Hi, I’m Wouter Janssens, Co Founder and CEO of Digita. Welcome to the third episode of Digita's Tech Talks. In our first two episodes, we introduced the building blocks of the Solid ecosystem, and talked about how the versatility of Solid pods increases interoperability beyond that of traditional data storage solutions, enabling a unified storage experience. But what exactly is interoperability, and how does Solid achieve it?
Interoperability is the ability of multiple heterogeneous systems to work together: to communicate with each other, to exchange data, to process this data, and to use the data in a meaningful way. Each of these steps increases the level of interoperability, typically to the point where human intervention or a custom-made connection is needed. Studies have estimated that the interoperability-related lack of efficiency in the US healthcare, automotive and construction industries has a cost of well over 100 billion dollars per year.

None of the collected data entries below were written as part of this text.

(* ===== verification/Disk.v ===== *)
(** * Block devices

    What the partition scanner and the FAT driver need of the disk driver:
    [ide_read] and [ide_write] of 512-byte blocks ([drivers/ide/ide.h]).
    [disk] has the two operations, [good_disk] the promises.  Clients are
    proved against [good_disk]; [Ide.v] shows that the driver keeps it. *)
From S2P Require Import Prelude.

Definition SECTOR : Z := 512.

(** [disk_read] returns the block, or [None] for the error return, which leaves
    the buffer of the caller alone; [disk_write] returns the code. *)
Class disk (D : Type) := Disk {
  disk_read : Z -> D -> res (option (list Z) * D);
  disk_write : Z -> list Z -> D -> res (Z * D)
}.

(** A block: 512 bytes. *)
Definition is_block (b : list Z) : Prop := Z.of_nat (length b) = SECTOR /\ Forall is_byte b.

Class good_disk (D : Type) `{!disk D} := GoodDisk {
  (** the device works *)
  d_ok : D -> Prop;
  (** the number of blocks, and their contents *)
  d_blocks : D -> Z;
  d_at : D -> Z -> list Z;
  d_is_block d i : d_ok d -> 0 <= i < d_blocks d -> is_block (d_at d i);
  (** reading changes nothing *)
  d_read d i : d_ok d -> 0 <= i < d_blocks d ->
    exists d', disk_read i d = Ok (Some (d_at d i), d') /\ d_ok d' /\
      d_blocks d' = d_blocks d /\ forall j, d_at d' j = d_at d j;
  (** a block past the end is refused *)
  d_read_out d i : d_ok d -> d_blocks d <= i -> disk_read i d = Ok (None, d);
  (** writing changes the one block *)
  d_write d i b : d_ok d -> 0 <= i < d_blocks d -> is_block b ->
    exists d', disk_write i b d = Ok (0, d') /\ d_ok d' /\
      d_blocks d' = d_blocks d /\ forall j, 0 <= j -> d_at d' j = if decide (j = i) then b else d_at d j;
  d_write_out d i b : d_ok d -> d_blocks d <= i -> disk_write i b d = Ok (-1, d)
}.

(** [uint16_t] views of a block, little-endian. *)
Fixpoint words_bytes (ws : list Z) : list Z :=
  match ws with
  | [] => []
  | w :: ws' => le_bytes 2 w ++ words_bytes ws'
  end.

Fixpoint bytes_words (bs : list Z) : list Z :=
  match bs with
  | a :: b :: bs' => (a + 256 * b) :: bytes_words bs'
  | _ => []
  end.

(** A disk in a list of blocks, for examples. *)
Definition list_disk : disk (list (list Z)) := {|
  disk_read i d := if (0 <=? i) && (i <? Z.of_nat (length d))
                   then b ← rd d i; mret (Some b, d) else mret (None, d);
  disk_write i b d := if (0 <=? i) && (i <? Z.of_nat (length d))
                      then d' ← wr d i b; mret (0, d') else mret (-1, d) |}.

Definition is_list_disk (d : list (list Z)) : Prop := Forall is_block d.

(** ** Lemmas *)

Lemma words_bytes_length ws : length (words_bytes ws) = (2 * length ws)%nat.
Proof. induction ws; cbn [words_bytes length]; [done|]. rewrite length_app, le_bytes_length. lia. Qed.

Lemma words_bytes_byte ws : Forall is_byte (words_bytes ws).
Proof. induction ws; cbn [words_bytes]; [constructor|]. apply Forall_app. split; [apply le_bytes_byte|done]. Qed.

Lemma bytes_words_bytes ws : Forall (fun w => 0 <= w < 65536) ws -> bytes_words (words_bytes ws) = ws.
Proof.
  induction 1 as [|w ws Hw _ IH]; [done|]. cbn [words_bytes le_bytes app bytes_words]. f_equal; [zdm|done].
Qed.

Lemma words_bytes_words n bs : length bs = (2 * n)%nat -> Forall is_byte bs ->
  words_bytes (bytes_words bs) = bs /\ length (bytes_words bs) = n /\
  Forall (fun w => 0 <= w < 65536) (bytes_words bs).
Proof.
  revert bs. induction n as [|n IH]; intros bs Hl Hb.
  - destruct bs; [repeat split; constructor|done].
  - destruct bs as [|a [|b bs]]; [done|cbn in Hl; lia|].
    apply Forall_cons in Hb as [Ha Hb]. apply Forall_cons in Hb as [Hb Hbs]. unfold is_byte in Ha, Hb.
    destruct (IH bs) as (H1 & H2 & H3); [cbn in Hl; lia|done|].
    cbn [bytes_words words_bytes le_bytes app length]. split; [|split; [lia|constructor; [lia|done]]].
    f_equal; [zdm|]. f_equal; [zdm|done].
Qed.

#[global] Instance list_good_disk : good_disk (disk0 := list_disk) (list (list Z)).
Proof.
  refine (GoodDisk _ list_disk is_list_disk (fun d => Z.of_nat (length d))
    (fun d i => default [] (d !! Z.to_nat i)) _ _ _ _ _).
  - intros d i Hd Hi. destruct (lookup_lt_is_Some_2 d (Z.to_nat i)) as [b Hb]; [lia|]. rewrite Hb.
    unfold is_list_disk in Hd. rewrite Forall_lookup in Hd. by apply (Hd (Z.to_nat i)).
  - intros d i Hd Hi. cbn [disk_read list_disk].
    destruct (Z.leb_spec 0 i); [|lia]. destruct (Z.ltb_spec i (Z.of_nat (length d))); [|lia]. cbn [andb].
    destruct (rd_in d i Hi) as (b & -> & ->). by exists d.
  - intros d i Hd Hi. cbn [disk_read list_disk].
    destruct (Z.ltb_spec i (Z.of_nat (length d))); [lia|]. by rewrite andb_false_r.
  - intros d i b Hd Hi Hb. cbn [disk_write list_disk].
    destruct (Z.leb_spec 0 i); [|lia]. destruct (Z.ltb_spec i (Z.of_nat (length d))); [|lia]. cbn [andb].
    rewrite wr_in by lia. eexists. split; [reflexivity|]. split; [by apply Forall_insert|].
    rewrite length_insert. split; [done|]. intros j Hj0. case_decide as Hj.
    + subst j. by rewrite list_lookup_insert_eq by lia.
    + by rewrite list_lookup_insert_ne by lia.
  - intros d i b Hd Hi. cbn [disk_write list_disk].
    destruct (Z.ltb_spec i (Z.of_nat (length d))); [lia|]. by rewrite andb_false_r.
Defined.
(** A command that the drive has not taken in time moves no data. *)
Lemma ide_slow_fails s lba b : ide_good s -> 0 <= lba < total s ->
  (slow (D := D) CMD_READ_EXT -> exists s', ide_read lba s = Ok (None, s') /\ same_blocks s s') /\
  (slow (D := D) CMD_WRITE_EXT -> exists s', ide_write lba b s = Ok (-1, s') /\ same_blocks s s').
Proof.
  intros (Hpr & Htot & Hok & Hph & Hbu) Hl. assert (shows (dev s) (drive_view (dev s))) as Hd by done. pose proof (drive_size _ _ Hd) as Hsz.
  unfold ide_read, ide_write. rewrite Hpr. destruct (Z.leb_spec (total s) lba); [lia|]. cbn [negb orb].
  destruct (wait_clear_ok (dev s) _ Hd Hbu) as (d1 & -> & Hd1). cbn [negb Z.eqb].
  split; intros Hslow.
  - destruct (select_block_ok d1 _ lba CMD_READ_EXT Hd1 eq_refl Hph) as (d2 & -> & Hd2 & Ha & Hc); [lia|]. cbn [busy_in v_blocks v_at] in Hd2.
    destruct (drive_read d2 _ Hd2 eq_refl eq_refl Hc) as (n & Hd3); [cbn [v_tf v_blocks]; rewrite Ha; lia|].
    pose proof (Hslow _ _ Hd2 eq_refl eq_refl) as Hn. rewrite (proj2 Hd3) in Hn.
    destruct (wait_clear_fails _ _ Hd3 Hn) as (d4 & -> & _ & Hv). cbn [negb Z.eqb].
    eexists. split; [reflexivity|]. unfold same_blocks. cbn [present total dev]. by rewrite Hv.
  - destruct (select_block_ok d1 _ lba CMD_WRITE_EXT Hd1 eq_refl Hph) as (d2 & -> & Hd2 & Ha & Hc); [lia|]. cbn [busy_in v_blocks v_at] in Hd2.
    destruct (drive_write d2 _ Hd2 eq_refl eq_refl Hc) as (n & Hd3); [cbn [v_tf v_blocks]; rewrite Ha; lia|].
    pose proof (Hslow _ _ Hd2 eq_refl eq_refl) as Hn. rewrite (proj2 Hd3) in Hn.
    destruct (wait_clear_fails _ _ Hd3 Hn) as (d4 & -> & _ & Hv). cbn [negb Z.eqb].
    eexists. split; [reflexivity|]. unfold same_blocks. cbn [present total dev]. by rewrite Hv.
Qed.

The key to achieve long-lasting interoperability is standardization of protocols, interfaces, data formats and terminology. While standards exist for each of these aspects, with Solid the W3C bundles a number of the most successful ones in a single, seamless specification, that addresses each of these steps.
Let's take an in depth look at each of the layers of interoperability Solid provides. The first, foundational layer — also called the technical layer — addresses machine-level interoperability, and encompasses the raw ability of communication and data exchange. In the previous episodes, we already mentioned that Solid pods and apps communicate using HTTP, the Hypertext Transport Layer Protocol. Choosing this protocol determines the channel over which communication will take place, like writing a letter instead of calling or meeting in person. While it is good for interoperability to know the other side also communicates by letter, this is not enough to be sure they will accept the letter, or understand what we wrote. To make sure our communication arrives well, without being tampered with, and the receiver believes the letter to be a genuine message from us, Solid prescribes additional protocols about identity, authentication and authorisation. In future episodes, we'll go deeper into each of these, but for now, let's focus on the interoperability of WHAT we communicate.

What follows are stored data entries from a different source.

(* ===== verification/FatName.v ===== *)
(** * Names and paths of the FAT driver ([kernel/fat.c], [abspath], [to83],
    [entry_name], [name_match], [fill_entry])

    Directory entries are 32 bytes; characters are byte values. *)
From S2P Require Import Prelude Str.

(** ** Constants *)
Definition ATTR_DIR : Z := 0x10.
Definition ATTR_VOL : Z := 0x08.
Definition ATTR_LFN : Z := 0x0F.
Definition PATH_MAX : Z := 256.
Definition SPACE : Z := 32.

(** ** Arrays of bytes *)

Fixpoint wr_bytes (l : list Z) (o : Z) (bs : list Z) : res (list Z) :=
  match bs with
  | [] => mret l
  | b :: bs' => l' ← wr l o b; wr_bytes l' (o + 1) bs'
  end.

(** [wr16(p, v)] and [wr32(p, v)] at offset [o]. *)
Definition wr16 (l : list Z) (o v : Z) : res (list Z) :=
  wr_bytes l o [Z.land v 0xFF; Z.land (Z.shiftr v 8) 0xFF].
Definition wr32 (l : list Z) (o v : Z) : res (list Z) :=
  wr_bytes l o [Z.land v 0xFF; Z.land (Z.shiftr v 8) 0xFF; Z.land (Z.shiftr v 16) 0xFF;
                Z.land (Z.shiftr v 24) 0xFF].

(** [rd16(p)] at offset [o]. *)
Definition rd16 (l : list Z) (o : Z) : res Z :=
  b0 ← rd l o; b1 ← rd l (o + 1); mret (Z.lor b0 (Z.shiftl b1 8)).

(** ** Names *)

Definition upper (c : Z) : Z := if (97 <=? c) && (c <=? 122) then c - 32 else c.

Fixpoint name_match (disk in_ : str) : bool :=
  match disk, in_ with
  | x :: disk', c :: in' => if x =? upper c then name_match disk' in' else false
  | _, _ => deref disk =? deref in_
  end.

(** The string in a buffer: the bytes before the first 0. *)
Fixpoint cut (l : list Z) : str :=
  match l with
  | [] => []
  | c :: l' => if c =? 0 then [] else c :: cut l'
  end.

(** [for (i = 0; i < n && e[i] != ' '; i++) out[k++] = e[i];] *)
Fixpoint until_space (l : list Z) : list Z :=
  match l with
  | [] => []
  | c :: l' => if c =? SPACE then [] else c :: until_space l'
  end.

(** The 8.3 name of the 32-byte entry [e]; [None] is the return of -1. *)
Definition entry_name (e : list Z) : option str :=
  if (at_ e 0 =? 0x00) || (at_ e 0 =? 0xE5) then None
  else if (Z.land (at_ e 11) ATTR_LFN =? ATTR_LFN) || negb (Z.land (at_ e 11) ATTR_VOL =? 0) then None
  else
    let base := until_space (take 8 e) in
    let out := if at_ e 8 =? SPACE then base
               else base ++ DOT :: until_space (take 3 (drop 8 e)) in
    if same_condition (cut out) [DOT] || same_condition (cut out) [DOT; DOT] then None
    else Some (cut out).

(** A character of a short name. *)
Definition ok83 (c : Z) : bool :=
  ((65 <=? c) && (c <=? 90)) || ((48 <=? c) && (c <=? 57)) || (c =? 95) || (c =? 45).

(** One of the two loops of [to83]: at most [n] characters, up to the end or
    (when [dot] is set) a dot; the characters and the rest of the input. *)
Fixpoint take83 (n : nat) (dot : bool) (in_ : str) : option (str * str) :=
  match n, in_ with
  | S n', c :: in' =>
      if dot && (c =? DOT) then Some ([], in_)
      else if ok83 (upper c)
           then '(cs, r) ← take83 n' dot in'; Some (upper c :: cs, r)
           else None
  | _, _ => Some ([], in_)
  end.

Definition pad (n : nat) (s : str) : list Z := s ++ replicate (n - length s) SPACE.

(** The 11 bytes, or [None] for -1. *)
Definition to83 (in_ : str) : option (list Z) :=
  '(base, r) ← take83 8 true in_;
  match r with
  | [] => if bool_decide (base = []) then None else Some (pad 8 base ++ pad 3 [])
  | c :: r' =>
      if negb (c =? DOT) then None
      else
        '(ext, r2) ← take83 3 false r';
        match r2 with
        | _ :: _ => None
        | [] => if bool_decide (base = []) then None else Some (pad 8 base ++ pad 3 ext)
        end
  end.

Definition entry_match83 (e name83 : list Z) : bool := bool_decide (take 11 e = take 11 name83).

A second layer of interoperability is called syntactic interoperability, and is all about the formal or structural aspect of our message, the packaging of the content. If we write even the simplest message in a language that our communicating partner does not understand, we will get nowhere. Data formats are a way in which multiple systems can agree upon this aspect. By specifying HOW a message should be written, they make sure each side of the communication can parse the message to an internal representation, check the message for errors, and serialize the answer back to the shared syntax. Well-known examples of such data formats are CSV, XML and JSON.
As we already demonstrated in the previous episode, Solid is a rather unique data ecosystem, which is capable of handling unstructured data as well as semi-structured and fully-structured data. How does this versatility go hand in hand with the structural requirements of syntactic interoperability? Well, Solid allows any kind of unstructured document to be stored, and uses HTTP's content negotiation mechanism to let systems discover the available data formats. The real syntactic power, however, lies in its use of RDF for structured data.

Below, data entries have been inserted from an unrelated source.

Lemma entry_set_becomes st st1 st2 c v : fat_ok st -> becomes st st1 (blk st) -> entry_set st1 st2 c v ->
  entry_set st st2 c v.
Proof.
  intros Hok Hb (H1 & H2 & H3 & H4). pose proof Hb as (_ & Hg & Hbl). pose proof Hg as (E1 & _ & _ & E4 & E5 & _).
  split; [done|]. split; [by eapply same_geometry_trans|]. split.
  - intros j Hj Hn. rewrite H3; [by apply Hbl|done|]. unfold in_fat in *. by rewrite E1, E4, E5.
  - intros k c' Hk Hc'. rewrite H4 by (rewrite ?E4, ?(fat_max_geometry _ _ Hg); done).
    by rewrite (becomes_entry st st1).
Qed.

Lemma alloc_clus_ok st : fat_ok st ->
  exists c st', alloc_clus st = Ok (c, st') /\ alloc_spec st c st' /\
    alloc_hint st' = if c =? 0 then alloc_hint st else c.
Proof.
  intros Hok. destruct (fo_max _ Hok) as [Hm _]. pose proof (fo_fats _ Hok) as Hf. unfold alloc_clus.
  edestruct (for_loop_inv (fun i s => becomes st s (blk st) /\ alloc_hint s = alloc_hint st /\
      forall i', 0 <= i' < i -> fat_entry st 0 (candidate st i') <> 0)
    (fun r : Z * fat D => let '(c, s) := r in (2 <= c < fat_max st /\ fat_entry st 0 c = 0 /\
       entry_set st s c 0x0FFFFFFF) /\ alloc_hint s = c))
    as [(s & -> & Hb & Hh & Hn)|([c s] & -> & Hs & Hh)]; cycle -2.
  - cbn [mbind res_bind]. exists 0, s. split; [reflexivity|]. split; [|done]. left. split; [done|]. split; [done|].
    intros c Hc. destruct (candidate_covers st c Hok Hc) as (i & Hi & <-). apply Hn. lia.
  - cbn [mbind res_bind]. exists c, s. split; [reflexivity|]. split; [by right|].
    destruct Hs. destruct (Z.eqb_spec c 0); [lia|done].
  - split; [split; [done|split; [apply same_geometry_refl|done]]|]. split; [done|]. intros i' ?. lia.
  - intros i s Hi (Hb & Hh & Hn). rewrite Z2Nat.id in Hi by lia. rewrite (alloc_scan st s i) by (done || lia).
    pose proof (candidate_range st i Hok) as Hc. set (c := candidate st i) in *.
    rewrite (proj2 (Z.leb_gt _ _)) by lia. pose proof Hb as (Hoks & Hg & _). pose proof (fat_max_geometry _ _ Hg) as Em.
    pose proof Hg as (_ & _ & _ & E4 & _).
    destruct (entry_place s 0 c Hoks ltac:(lia) ltac:(lia)) as (Hl & Hu & _ & Ho & Ho4 & _).
    replace (fat_start s + c * 4 / 512) with (fat_start s + 0 * fat_sz s + c * 4 / 512) by lia. rewrite Hu.
    destruct (read_sec_ok s _ Hoks Hl) as (s1 & -> & Hb1 & Hs1 & Hh1). cbn [mbind res_bind Z.eqb negb].
    rewrite Hs1, rd32_eq by (done || by apply blk_block). cbn [mbind res_bind].
    fold (fat_entry s 0 c). rewrite (becomes_entry st s) by (done || lia).
    destruct (Z.eqb_spec (fat_entry st 0 c) 0) as [Hz|Hz].
    + right. pose proof Hb1 as (Hok1 & Hg1 & Hbl1). pose proof (unchanged_trans _ _ _ Hb Hb1) as Hbs.
      destruct (fat_set_ok s1 c 0x0FFFFFFF Hok1) as (s2 & -> & He & Hh2);
        [rewrite (fat_max_geometry _ _ Hg1); lia|lia|].
      cbn [mbind res_bind Z.eqb negb]. eexists. split; [reflexivity|]. split; [|done]. split; [lia|]. split; [done|].
      pose proof (entry_set_becomes _ _ _ _ _ Hok Hbs He) as (Ha & Hb2 & Hc2 & Hd2).
      split; [|done]. apply (fat_ok_geometry s2); [done|repeat split|apply Ha|].
      cbn [alloc_hint set_hint]. rewrite (fat_max_geometry _ _ Hb2). lia.
    + left. eexists. split; [reflexivity|]. split; [|split; [congruence|]].
      * by eapply unchanged_trans.
      * intros i' Hi'. destruct (decide (i' = i)) as [->|?]; [done|]. apply Hn. lia.
Qed.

RDF is a so-called abstract syntax. This means that it prescribes an ideal, mathematical structure to which the data must adhere, but for which there exists a multitude of concrete ways of writing this structured data, both in common data formats like XML and JSON, and in some new formats like Turtle and N3. Communicating systems can thus process the data in the format they want, because it can always be translated to some other format, and parsed to the same abstract syntax. The latter is especially important, because RDF's abstract syntax also forms the foundation for the next level of interoperability.
This third level is called semantic interoperability, and tries to align the meaning of the data. After all, what good is being able to communicate and parse a message, if your partner does not know how to interpret some or all of the words? To really understand each other, no system should use words in a different way then any other system. They should therefore form their messages using the same terminology; they should use the same vocabularies, or sets of words with an unambiguous, agreed-upon meaning.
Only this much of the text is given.